Items listed in a dataset:
● ● ● ●
(** The messages [claim_buffered_message] may take, the earliest first; the first
    of several that were received together, in the order of the iteration. *)
Definition claimable (tenant name corr : string) (now : Z) (s : Store) (e : MessageKey * BufferedMessage) : bool :=
  let '(t, n, c, _) := e.1 in
  bool_decide (t = tenant) && bool_decide (n = name) && bool_decide (c = corr) && (now <? bm_expires_at e.2)%Z
  && match st_message_buffer_claims s !! e.1 with Some (_, until) => (until <=? now)%Z | None => true end.
Fixpoint earliest (best : MessageKey * BufferedMessage) (l : list (MessageKey * BufferedMessage))
  : MessageKey * BufferedMessage :=
  match l with
  | [] => best
  | e :: l' => earliest (if (bm_received_at e.2 <? bm_received_at best.2)%Z then e else best) l'
  end.
Definition claim_buffered_message `{Platform} (tenant name corr : string) (claim_ms : N) (clock : Clock) (fresh : Uuid)
    (s : Store) : option ClaimedBufferedMessage * Store :=
  let now := ck_now_ms clock in
  match List.filter (claimable tenant name corr now s) (map_to_list (st_message_buffer s)) with
  | [] => (None, s)
  | e :: l =>
      let '(key, message) := earliest e l in
      let token := show_uuid fresh in
      let until := lease_end now claim_ms in
      (Some {| cbm_message := message; cbm_claim_token := token; cbm_claim_until := until |},
       set_st_message_buffer_claims (<[key := (token, until)]> (st_message_buffer_claims s)) s)
  end.
Definition reclaim_stale_buffered_message_claims (clock : Clock) (s : Store) : nat * Store :=
  let kept := filter (λ e : MessageKey * (string * Z), (ck_now_ms clock < (e.2).2)%Z) (st_message_buffer_claims s) in
  ((size (st_message_buffer_claims s) - size kept)%nat, set_st_message_buffer_claims kept s).
(** A commit never takes a lease: it leaves each as it was or drops it. *)
Definition leases_shrink (s s' : Store) : Prop :=
  ∀ id, st_transition_leases s' !! id = st_transition_leases s !! id ∨ st_transition_leases s' !! id = None.
Global Instance leases_shrink_preorder : PreOrder leases_shrink.
Proof.
  split; [by left|]. intros s1 s2 s3 H12 H23 id. destruct (H23 id) as [->|]; [apply H12 | by right].
Qed.
Lemma commit_leases claim t clock fresh s : leases_shrink s (commit_transition chrono_valid claim t clock fresh s).2.
Proof.
  rewrite commit_transition_snd. revert s. change (moves leases_shrink (commit_run chrono_valid claim t clock fresh)).
  assert (Hk : ∀ s s', st_transition_leases s' = st_transition_leases s -> leases_shrink s s') by (intros s s' E id; left; by rewrite E).
  unfold commit_run, commit_locked, commit_writes, write_journal. cbv zeta.
  apply moves_bind; [apply _|eapply moves_keeps; [exact Hk|by apply commit_pending_keeps]|intros _].
  apply moves_bind; [apply _|apply moves_gets; apply _|intros start]. apply moves_bind; [apply _|apply moves_check; apply _|intros _].
  apply moves_bind; [apply _|apply moves_gets; apply _|intros i].
  apply moves_bind; [apply _|eapply moves_keeps; [exact Hk|by apply write_tables_other]|intros _].
  apply moves_bind; [apply _|by apply moves_modify; intros s; apply Hk|intros _].
  apply moves_bind; [apply _|eapply moves_keeps; [exact Hk|keep; by apply keeps_modify]|intros _].
  apply moves_bind; [apply _| |intros _; apply moves_ret; apply _]. apply moves_modify. intros s id.
  unfold finish_commit, enqueue_activation. cbv zeta. destruct (_ || _).
  - cbn. rewrite lookup_delete. case_decide; auto.
  - left. by destruct (st_activation_dedupe s !! _).
Qed.

(** The pending stage writes its table only. *)
Lemma commit_pending_only claim t s : ∃ x, (commit_pending chrono_valid claim t s).2 = set_st_pending x s.
Proof.
  assert (Hp : keeps (set_st_pending ∅) (commit_pending chrono_valid claim t)) by by apply commit_pending_keeps.
  specialize (Hp s). set (s0 := (commit_pending _ _ _ s).2) in *. exists (st_pending s0).
  apply (f_equal (set_st_pending (st_pending s0))) in Hp. change (set_st_pending (st_pending s0) s0 = set_st_pending (st_pending s0) s) in Hp.
  rewrite <-Hp. by destruct s0.
Qed.
Lemma commit_locked_eq claim t clock fresh s :
  commit_locked claim t clock fresh s =
    match check_commit claim t s with Ok _ => commit_writes claim t clock fresh (is_start_commit claim s) s | Err x => (Err x, s) end.
Proof. unfold commit_locked, mbind, Commit_bind, gets, check. by destruct (check_commit claim t s). Qed.

(** A commit that was a no-op for the checks wrote nothing, unless it carried
    pending invocations. *)
Lemma write_tables_errs claim t i clock : only_errs (write_tables claim t i clock).
Proof.
  unfold write_tables, write_rows, write_instance, write_job_mutation, take_claimed, write_effect, write_effect_mutation, write_child.
  only_errs.
Qed.
Lemma commit_writes_errs claim t clock fresh start : only_errs (commit_writes claim t clock fresh start).
Proof.
  unfold commit_writes. cbv zeta. apply only_errs_bind; [apply only_errs_gets|intros i].
  apply only_errs_bind; [apply write_tables_errs|intros _]. unfold write_journal. only_errs.
Qed.
Lemma commit_noop claim t clock fresh s s' :
  pending_invocations t = [] -> pending_take t = [] ->
  commit_transition chrono_valid claim t clock fresh s = (Ok IdempotentNoOp, s') ->
  s' = s ∧ check_commit claim t s = Err ExitNoOp.
Proof.
  intros Hp1 Hp2. unfold commit_transition.
  assert (Hrun : commit_run chrono_valid claim t clock fresh s = commit_locked claim t clock fresh s).
  { unfold commit_run, commit_pending. by rewrite Hp1, Hp2. }
  rewrite Hrun, commit_locked_eq. destruct (check_commit claim t s) as [[]|[]]; [|done|by intros [= <-]].
  pose proof (commit_writes_errs claim t clock fresh (is_start_commit claim s) s) as He.
  destruct (commit_writes _ _ _ _ _ s) as [[o|[]] s1] eqn:E; intros [= H1]; [|by edestruct He]. subst o.
  unfold commit_writes in E. cbv zeta in E. do 4 (apply run_bind in E as (? & ? & ? & E)).
  by apply run_bind in E as (? & ? & ? & [= ? ?]).
Qed.

(** A committed start is on record under its key. *)
Lemma commit_starts claim t clock fresh s rev s' c :
  start_dedupe t = Some c -> commit_transition chrono_valid claim t clock fresh s = (Ok (Committed rev), s') ->
  st_starts s' !! (cl_tenant_id claim, sc_idempotency_key c) = Some (cl_instance_id claim).
Proof.
  intros Hc (s0 & _ & H)%commit_committed. unfold commit_locked in H.
  apply run_bind in H as (st & s1 & _ & H). apply run_bind in H as ([] & s2 & _ & H).
  unfold commit_writes in H. cbv zeta in H. apply run_bind in H as (i & s3 & _ & H). apply run_bind in H as ([] & s4 & Ht & H).
  unfold write_tables in Ht. apply run_bind in Ht as ([] & s5 & Hi & Hr).
  assert (E5 : st_starts s5 !! (cl_tenant_id claim, sc_idempotency_key c) = Some (cl_instance_id claim)).
  { revert Hi. unfold write_instance. cbv zeta. rewrite Hc. intros [= <-]. cbn. by rewrite lookup_insert_eq. }
  apply (keeps_run st_starts) in Hr; [|by apply write_rows_other]. rewrite <-Hr in E5. rewrite <-E5. f_equal.
  match type of H with ?m s4 = _ => apply (keeps_run (A := CommitOutcome) st_starts m s4 _ _) in H; [exact H|] end.
  unfold write_journal. keep; apply keeps_modify; intros s6; try done.
  unfold finish_commit, enqueue_activation. cbv zeta. destruct (_ || _); [done|]. by destruct (st_activation_dedupe s6 !! _).
Qed.
(* ===== verification/Engine.v ===== *)
(** * The engine

    The paths of [bpmn-lite-engine/src/engine.rs] that change an instance:
    starting, applying a command under a claim, job completion and failure,
    signals, cancellation, timers, effect dispatch and the tick loop, over the
    in-memory store.  An engine call runs without interleaving, so its
    single-flight guard is always free.  The artifact repository with its cache,
    the FFI dispatcher and the parser of UUIDs are fields of the engine; what a
    call reads from the clocks and draws as identifiers is its environment. *)

From Stdlib Require Import Strings.Ascii.
From S2P Require Import Prelude RustStr Json Types Concurrency Platform Effects Transition Bindings Canonical KernelBase KernelApply Replay MemStore StoreClaim StoreCommit.

(** ** The engine and its environment *)

Inductive FfiIncidentClass := FfiTransient | FfiContractViolation | FfiBusinessRejection (rejection_code : string).
Record FfiCall := mkFfiCall {
  fc_invocation_id : Uuid;
  fc_template_id : Hash;
  fc_tenant_id : string;
  fc_process_instance_id : Uuid;
  fc_caller_task_id : string;
  fc_input_payload : list Byte.byte;
}.
(** [FfiResult], and the error of [FfiDispatcher::dispatch] as it is displayed. *)
Inductive FfiReply :=
| ReplySuccess (output_payload : list Byte.byte) (new_domain_payload : option string)
| ReplyNoMatch
| ReplyIncident (error_class : FfiIncidentClass) (message : string)
| ReplyError (error : string).

Record Engine := mkEngine {
  en_tenant_id : string;
  en_transition_owner : string;
  en_transition_lease_ms : N;
  en_load_artifact : Hash -> option ExecutableWorkflow;
  en_ffi_dispatcher : option (FfiCall -> FfiReply);
  en_parse_uuid : string -> option Uuid;
}.
(** The logical time, the clocks and the fresh identifiers of a call. *)
Record Env := mkEnv { ev_time : Z; ev_clock : Clock; ev_fresh : nat -> Uuid }.

Inductive EngineError :=
| EngClaim (e : ClaimError)
| EngLeasedOrMissing
| EngNotFound
| EngArtifactMissing
| EngNegativeTime
| EngKernel (e : TransitionError)
| EngCommit (e : CommitError)
| EngStore (e : StoreError)
| EngInvalid (reason : string).

Definition Eng (A : Type) : Type := Store -> Result EngineError A * Store.
Global Instance Eng_ret : MRet Eng := λ A a s, (Ok a, s).
Global Instance Eng_bind : MBind Eng := λ A B f m s,
  match m s with
  | (Ok a, s') => f a s'
  | (Err e, s') => (Err e, s')
  end.
Definition eng_lift {A} (r : Result EngineError A) : Eng A := λ s, (r, s).
Definition eng_fail {A} (e : EngineError) : Eng A := λ s, (Err e, s).
Definition eng_gets {A} (f : Store -> A) : Eng A := λ s, (Ok (f s), s).
Definition eng_modify (f : Store -> Store) : Eng unit := λ s, (Ok tt, f s).
(** A store operation that returns a value and a store. *)
Definition eng_run {A} (f : Store -> A * Store) : Eng A := λ s, let '(a, s) := f s in (Ok a, s).
Fixpoint eng_for {A} (f : A -> Eng unit) (l : list A) : Eng unit :=
  match l with
  | [] => mret tt
  | x :: l' => f x ≫= λ _, eng_for f l'
  end.

Section engine.
Context {P : Platform} (chrono_valid : Z -> bool) (en : Engine).

Definition engine_time (env : Env) : Result EngineError N := ok_or EngNegativeTime (u64_try_from (ev_time env)).
Definition load_artifact_cached (hash : Hash) : Result EngineError ExecutableWorkflow :=
  ok_or EngArtifactMissing (en_load_artifact en hash).
(** [commit_transition] with its error wrapped; the fresh identifier is the second
    of the call. *)
Definition engine_commit (env : Env) (claim : Claim) (t : Transition) : Eng CommitOutcome := λ s,
  let '(r, s) := commit_transition chrono_valid claim t (ev_clock env) (ev_fresh env 1%nat) s in
  (map_err EngCommit r, s).

(** Claim, run a body, release the lease whatever the body returned. *)
Definition with_work {A} (env : Env) (id : Uuid) (owner : string) (command : Command) (body : ClaimedWork -> Eng A) : Eng A := λ s,
  match claim_work_for_transition (en_tenant_id en) id owner (en_transition_lease_ms en) command (ev_clock env)
          (ev_fresh env 0%nat) s with
  | (Err e, s) => (Err (EngClaim e), s)
  | (Ok None, s) => (Err EngLeasedOrMissing, s)
  | (Ok (Some work), s) =>
      let '(result, s) := body work s in
      (result, release_instance_transition (en_tenant_id en) id (cl_lease_token (cw_claim work)) s)
  end.

(** The context of the next revision. *)
Definition next_context (claim : Claim) (time : N) (command_id : Uuid) : DeterministicContext :=
  mkContext time command_id (sat_add u64_max (cl_expected_revision claim) 1).
Definition transition_id (id : Uuid) (claim : Claim) : EffectId :=
  for_transition id (sat_add u64_max (cl_expected_revision claim) 1) 0.

(** [apply_and_commit_command]. *)
Definition command_body (env : Env) (id : Uuid) (work : ClaimedWork) : Eng unit :=
  let claim := cw_claim work in
  let snapshot := cw_snapshot work in
  let instance := sn_instance snapshot in
  _ ← eng_lift (ensure (bool_decide (inst_tenant_id instance = en_tenant_id en)) EngNotFound);
  artifact ← eng_lift (load_artifact_cached (bytecode_version instance));
  time ← eng_lift (engine_time env);
  t ← eng_lift (map_err EngKernel
        (apply artifact snapshot (cw_command work) (next_context claim time (transition_id id claim))));
  _ ← engine_commit env claim t;
  mret tt.
Definition apply_and_commit_command (env : Env) (id : Uuid) (command : Command) : Eng unit :=
  with_work env id (en_transition_owner en) command (command_body env id).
● ● ● ●
YOUR OBJECTIVE:
Among the entries above, which lines include "that"? List them all.

EXPECTED ANSWER:
    of several that were received together, in the order of the iteration. *)
(** A commit that was a no-op for the checks wrote nothing, unless it carried
    The paths of [bpmn-lite-engine/src/engine.rs] that change an instance:
(** A store operation that returns a value and a store. *)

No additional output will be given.